Mostly from fermented drinks. Beer, liquor, wine, mead, cider, and probably a few more. Though the first three are the most popular in the States.
A small percentage actually occurs naturally too. Each day, up to 3g of Ethanol is produced by our digestive systems just going through its natural processes. Obviously this isn’t enough to have a major effect on us, but it might play into why we consume Ethanol in the first place.
Since we produce Ethanol naturally, and it’s toxic in high doses, our bodies put a system in place to metabolize and neutralize it. With out this system in place, this 3g/day would build up over time until it reached a lethal level and we die in a naturally occurring drunken stupor.
Alcohol dehydrogenase (ADH) is the substance in our body that breaks down Ethanol into water and carbon dioxide. Not that this is needed to understand how it affects your nutrition, I just want to make sure you’re covered for any future appearances on Jeopardy.
What Does it Do?
Short answer…it fucks with your head.
Slightly longer answer…it affects the synapses and degrades your brain’s ability to communicate with the rest of your body. It’s classified as a psychoactive drug solely because of this. While other drugs only affect a certain part of your brain, and only a certain part of your behavior…ethanol might as well be a grenade going off in your brain. It hits every aspect from motor control to inhibitions to memory formation and everything in between.
Why is it Important?
Because drinking it is fun, that’s why!
Seriously, how many times have you heard (or said) someone saying that they want to get leaner, stronger, and sexier…but they’re unwilling to cut out, or at least cut back, on their nightly drinking?

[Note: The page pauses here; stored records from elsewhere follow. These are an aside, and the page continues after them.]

(** * SVGInjector (src/index.js): a shallow embedding and its properties

    The module keeps five variables ([svgCache], [injectCount],
    [injectedElements], [requestQueue], [ranScripts]) and talks to the
    browser through the DOM, [XMLHttpRequest] and [setTimeout].  The
    embedding threads one [State] record through every function; a
    JavaScript exception is a [Throw] result that keeps the state reached
    so far. *)

From Stdlib Require Import Ascii String NArith.
From stdpp Require Import base option list gmap strings pretty.

Local Open Scope string_scope.
Local Open Scope list_scope.
Local Open Scope stdpp_scope.

(** ** Strings *)

(** The double quote, as a one-character string. *)
Definition dquote : string := String (ascii_of_nat 34) EmptyString.

Fixpoint is_prefix (p s : string) : bool :=
  match p, s with
  | EmptyString, _ => true
  | String a p', String b s' => if Ascii.eqb a b then is_prefix p' s' else false
  | String _ _, EmptyString => false
  end.

(** [contains needle hay]: [needle] occurs somewhere in [hay]. *)
Fixpoint contains (needle hay : string) : bool :=
  is_prefix needle hay ||
  match hay with
  | EmptyString => false
  | String _ hay' => contains needle hay'
  end.

(** ASCII lower-casing of one code unit: what [/i] does to a pattern made of
    ASCII letters (a code unit above 127 never folds onto an ASCII one). *)
Definition ascii_lower (c : ascii) : ascii :=
  let n := nat_of_ascii c in
  if (65 <=? n)%nat && (n <=? 90)%nat then ascii_of_nat (n + 32) else c.

Fixpoint lower (s : string) : string :=
  match s with
  | EmptyString => EmptyString
  | String c s' => String (ascii_lower c) (lower s')
  end.

(** [(/\.svg/i).test(s)]: the pattern is not anchored. *)
Definition test_svg (s : string) : bool := contains ".svg" (lower s).

(** Number to string, for a non-negative integer.  The counter and the
    status are JavaScript numbers; as naturals they are exact below 2^53,
    far beyond what either reaches. *)
Definition number_to_string (n : N) : string := pretty n.

(** ** The DOM

    A node object is identified by a reference; two nodes are the same
    object exactly when their references are equal.  Trees are kept as
    values: the children of an element are the nodes below it. *)

Definition ref := nat.

#[warnings="-register-all"]
Inductive node : Type :=
| Element (r : ref) (tag : string) (attrs : gmap string string) (children : list node)
| Text (r : ref) (data : string).

Definition node_ref (n : node) : ref :=
  match n with Element r _ _ _ => r | Text r _ => r end.

Fixpoint size (n : node) : nat :=
  match n with
  | Element _ _ _ ch => S (list_sum (map size ch))
  | Text _ _ => 1
  end.

(** Every reference of the tree, in document order. *)
Fixpoint refs (n : node) : list ref :=
  match n with
  | Element r _ _ ch => r :: flat_map refs ch
  | Text r _ => [r]
  end.

(** [textContent]: the text of all text nodes below, in document order. *)
Fixpoint textContent (n : node) : string :=
  match n with
  | Element _ _ _ ch => fold_right (fun c acc => textContent c +:+ acc) "" ch
  | Text _ d => d
  end.

(** The children of a copy: each child is copied at the first reference
    after those of its elder siblings. *)
Fixpoint copy_children (copy : ref -> node -> node) (base : ref) (l : list node)
    : list node :=
  match l with
  | [] => []
  | c :: l' => copy base c :: copy_children copy (base + size c)%nat l'
  end.

(** A deep copy whose nodes are the objects [base], [base+1], ... in
    document order. *)
Fixpoint copy_at (base : ref) (n : node) : node :=
  match n with
  | Element _ tag attrs ch => Element base tag attrs (copy_children copy_at (S base) ch)
  | Text _ d => Text base d
  end.

(** An element of a tree together with its ancestors (nearest first), each
    given by reference and tag. *)
Record entry := mkEntry {
  e_anc : list (ref * string);
  e_ref : ref;
  e_tag : string;
  e_attrs : gmap string string;
  e_node : node
}.

(** The elements of a tree in document order, the root first. *)
Fixpoint entries (anc : list (ref * string)) (n : node) : list entry :=
  match n with
  | Element r tag attrs ch =>
      mkEntry anc r tag attrs n :: flat_map (entries ((r, tag) :: anc)) ch
  | Text _ _ => []
  end.

(** The selectors the module builds. *)
Inductive selector :=
| SelTag (tag : string)
| SelDefsId (tag : string)
| SelAttrContains (attr value : string).

Definition matches (sel : selector) (e : entry) : bool :=
  match sel with
  | SelTag t => bool_decide (e_tag e = t)
  | SelDefsId t =>
      bool_decide (e_tag e = t) && bool_decide (is_Some (e_attrs e !! "id"))
      && bool_decide ("defs" ∈ map snd (e_anc e))
  | SelAttrContains a v =>
      match e_attrs e !! a with
      | Some x => negb (bool_decide (v = "")) && contains v x
      | None => false
      end
  end.

(** [root.querySelectorAll(sel)]: the matching descendants of [root] (never
    [root] itself), in document order, as a static list. *)
Definition querySelectorAll (sel : selector) (root : node) : list entry :=
  filter (fun e => matches sel e = true) (tail (entries [] root)).

(** Apply [f] to the attributes of every element; [f] sees the element's
    reference. *)
Fixpoint map_attrs (f : ref -> gmap string string -> gmap string string)
    (n : node) : node :=
  match n with
  | Element r tag attrs ch => Element r tag (f r attrs) (map (map_attrs f) ch)
  | Text r d => Text r d
  end.

(** [target.setAttribute(name, value)] and [target.removeAttribute(name)]
    for an element [target] of the tree. *)
Definition setAttribute (target : ref) (name value : string) : node -> node :=
  map_attrs (fun r a => if decide (r = target) then <[name := value]> a else a).

Definition removeAttribute (target : ref) (name : string) : node -> node :=
  map_attrs (fun r a => if decide (r = target) then delete name a else a).

Definition find_entry (r : ref) (es : list entry) : option entry :=
  List.find (fun e => bool_decide (e_ref e = r)) es.

(** [target.getAttribute(name)], [None] for [null]. *)
Definition attr_at (target : ref) (name : string) (root : node) : option string :=
  e ← find_entry target (entries [] root); e_attrs e !! name.

(** The [id] property: the attribute, or the empty string. *)
Definition id_at (target : ref) (root : node) : string :=
  default "" (attr_at target "id" root).

(** Replace the child [old] of whichever element holds it by [new]. *)
Fixpoint replace_node (old : ref) (new : node) (n : node) : node :=
  match n with
  | Element r tag attrs ch =>
      Element r tag attrs
        (map (fun c => if decide (node_ref c = old) then new
                       else replace_node old new c) ch)
  | Text r d => Text r d
  end.

(** [n instanceof SVGSVGElement]: tags are local names, and an element named
    [svg] is taken to be the SVG one. *)
Definition isSVGSVGElement (n : node) : bool :=
  match n with
  | Element _ tag _ _ => bool_decide (tag = "svg")
  | Text _ _ => false
  end.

I get it. I love me some microbrews, Cabernet Sauvignon, and scotch. I’ve even proven to myself that cutting out most of the drinking makes me look leaner and packed with harder muscle. But I still have a few drinks now and then because I enjoy the taste.

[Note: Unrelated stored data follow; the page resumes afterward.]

Lemma designTransfer_inputs (T : Tudat) (parameters : list Q) (log : list (Event T))
    (d : TransferDesign T) :
  designTransfer T parameters = (log, Done d) ->
  exists p5 x y bodyMap0,
    at_ parameters 5 = Done p5 /\
    at_ transferCaseNames (double_to_int p5) = Done (x, y) /\
    transferBodyOrder_ d = ["Earth"; "Venus"; x; y; "Jupiter"] /\
    setupBodyMapFromEphemeridesForPatchedConicsTrajectory T "Sun" "Spacecraft"
      (transferBodyOrder_ d) = Done bodyMap0 /\
    setGlobalFrameBodyEphemerides T
      (addBodyWithConstantMass T bodyMap0 "Spacecraft" 400) "SSB" "ECLIPJ2000" =
      Done (bodyMapForPatchedConic_ d) /\
    trajectoryIndependentVariables_ d =
      map (fun p => Some (p * JULIAN_DAY T)%Q)
          (take (length parameters - 1) parameters) ++ [None] /\
    getDefaultMinimumPericenterRadii T (transferBodyOrder_ d) =
      Done (minimumPericenterRadii_ d) /\
    departureCaptureSemiMajorAxes_ d = [None; Some (1.0895e8 / 0.02)%Q] /\
    departureCaptureEccentricities_ d = [None; Some 0.98%Q].
Proof.
  unfold designTransfer. intros H. run_inv H.
  match goal with
  | H : context [Trajectory.maneuvers ?tr] |- _ =>
    destruct (Trajectory.maneuvers tr) as [[ps ts] dvs] eqn:Hman; run_inv H
  end.
  simpl.
  match goal with
  | H : at_ transferCaseNames _ = Done ?c |- _ => destruct c as [x y]
  end.
  eauto 16.
Qed.

(** The entries of the two tables of transfer cases. *)
Lemma transferCaseNames_lookup (c : nat) (x y : string) :
  transferCaseNames !! c = Some (x, y) ->
  x ∈ ["Earth"; "Venus"; "Mars"] /\ y ∈ ["Earth"; "Venus"; "Mars"] /\
  transferCases !! c = Some (initials ["Earth"; "Venus"; x; y; "Jupiter"]).
Proof.
  intros H. do 7 (destruct c as [|c]; [injection H as <- <-; split_and!;
    [rewrite !elem_of_cons; tauto|rewrite !elem_of_cons; tauto|reflexivity]|]).
  discriminate.
Qed.

(** X4.  A completed design has read the transfer case from entry 5 of the
    parameter vector, truncated towards zero: the entry lies strictly
    between -1 and 7, and the body sequence is Earth, Venus, the two bodies
    that the table of case names holds for the truncated value, Jupiter.
    The two bodies are among Earth, Venus and Mars, and the initials of the
    sequence spell the label that the table of cases holds for the same
    value. *)
Theorem transfer_case_selects_the_bodies (T : Tudat) (parameters : list Q)
    (log : list (Event T)) (d : TransferDesign T) :
  designTransfer T parameters = (log, Done d) ->
  exists (p5 : Q) (x y : string),
    parameters !! 5%nat = Some p5 /\
    (-1 < p5 < 7)%Q /\
    transferCaseNames !! Z.to_nat (double_to_int p5) = Some (x, y) /\
    transferBodyOrder_ d = ["Earth"; "Venus"; x; y; "Jupiter"] /\
    x ∈ ["Earth"; "Venus"; "Mars"] /\
    y ∈ ["Earth"; "Venus"; "Mars"] /\
    transferCases !! Z.to_nat (double_to_int p5) = Some (initials (transferBodyOrder_ d)).
Proof.
  intros H.
  apply designTransfer_inputs in H as (p5 & x & y & _ & Hp5 & Hcase & Horder & _).
  apply at_Done in Hp5 as [_ Hp5]. apply at_Done in Hcase as [Hc0 Hcase].
  pose proof (lookup_lt_Some _ _ _ Hcase) as Hc7. simpl in Hc7.
  destruct (transferCaseNames_lookup _ _ _ Hcase) as (Hx & Hy & Hlabel).
  exists p5, x, y. rewrite Horder. split_and!; try done.
  - destruct (double_to_int_bounds p5) as [Hpos Hneg].
    destruct (Qlt_le_dec p5 0) as [Hlt|Hge].
    + destruct Hneg as [Hlo _]; [lra|].
      assert (0 <= inject_Z (double_to_int p5))%Q by (unfold Qle; simpl; lia). lra.
    + lra.
  - destruct (double_to_int_bounds p5) as [Hpos Hneg].
    destruct (Qlt_le_dec p5 0) as [Hlt|Hge]; [lra|].
    destruct Hpos as [_ Hhi]; [done|].
    assert (inject_Z (double_to_int p5) <= 6)%Q by (unfold Qle; simpl; lia). lra.
Qed.

Lemma transfer_case_selects_the_bodies_witness :
  exists d,
    designTransfer (Toy.library ([], [], [])) [0; 1; 1; 1; 1; 7 # 2]%Q =
      (Run.log (designTransfer (Toy.library ([], [], [])) [0; 1; 1; 1; 1; 7 # 2]%Q),
       Done d) /\
    transferBodyOrder_ d = ["Earth"; "Venus"; "Venus"; "Mars"; "Jupiter"] /\
    exists (p5 : Q), [0; 1; 1; 1; 1; 7 # 2]%Q !! 5%nat = Some p5 /\ (-1 < p5 < 7)%Q.
Proof.
  eexists. split; [reflexivity|]. split; [reflexivity|].
  destruct (transfer_case_selects_the_bodies (Toy.library ([], [], []))
              [0; 1; 1; 1; 1; 7 # 2]%Q _ _ eq_refl)
    as (p5 & x & y & Hp5 & Hrange & _).
  exists p5. split; [exact Hp5|exact Hrange].
Defined.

If you’re just trying to look better, then don’t worry about having a few drinks. The operative term there is ‘a few’ though. A 12-pack of Piss Light every night is not a few (and it’s not even flavorful). A single pint of beer, or a single glass of wine, or a couple of fingers of scotch is well within the limits. Keep the weekly total to 5-6 drinks and you’ll be good to go.
If this is bringing your weekly total down from 20-30 drinks, I guarantee you’ll lose some fat or drop some water too.
Every week another study comes out with proof that drinking moderate amounts of alcohol will increase health. That vague notion of “health” is also used for dark chocolate and sex. But that doesn’t mean that we shouldn’t take a look at it.
Most of these studies will scream “antioxidants!” or “resveratrol!” as the magic substance that increases “health”. I’m not here to say it’s these substances or not, but I have a sneaking suspicion that it’s the effects of the drinking atmosphere that has the most benefits.
What does that mean? It means a social life. Stress relief. Fun.
When you’re drinking, more often than not it’s in a social environment and is used to “wind-down” from a day at the office. This relieves stress, causes you to laugh with friends, and have a good time in general. All of these are fantastic for keeping tension low and not causing yourself to get an ulcer or be constantly stressed the fuck out.
But…there is always a but…by the time you get to drink #3, the stress on your body from metabolizing the toxins (ethanol creates a toxic environment, remember?) outweighs the stress relief you get from drinking it. Keep that in mind the next time you down a bottle of Johnny Blue while trying to relax.
How to Use it Effectively…
In moderation, which has been the suggestion for years. That’s vague as hell though…so here are my recommendations for Alphas…
- No more than 3 drinks per night and no more than 6 drinks per week. This can be split up to 1 drink a day for 6 days, or 2 days with 3 drinks. I adopted this guideline from Nate Green, and when I’ve followed it has proven the most beneficial.
- If you have a special occasion and want to get smammered (drunk), following this extensive guide from LeanGains. Again, I’ve done this myself and it works. This is not an “every weekend” approach though. Keep these events to once every month or, even better, once every other month.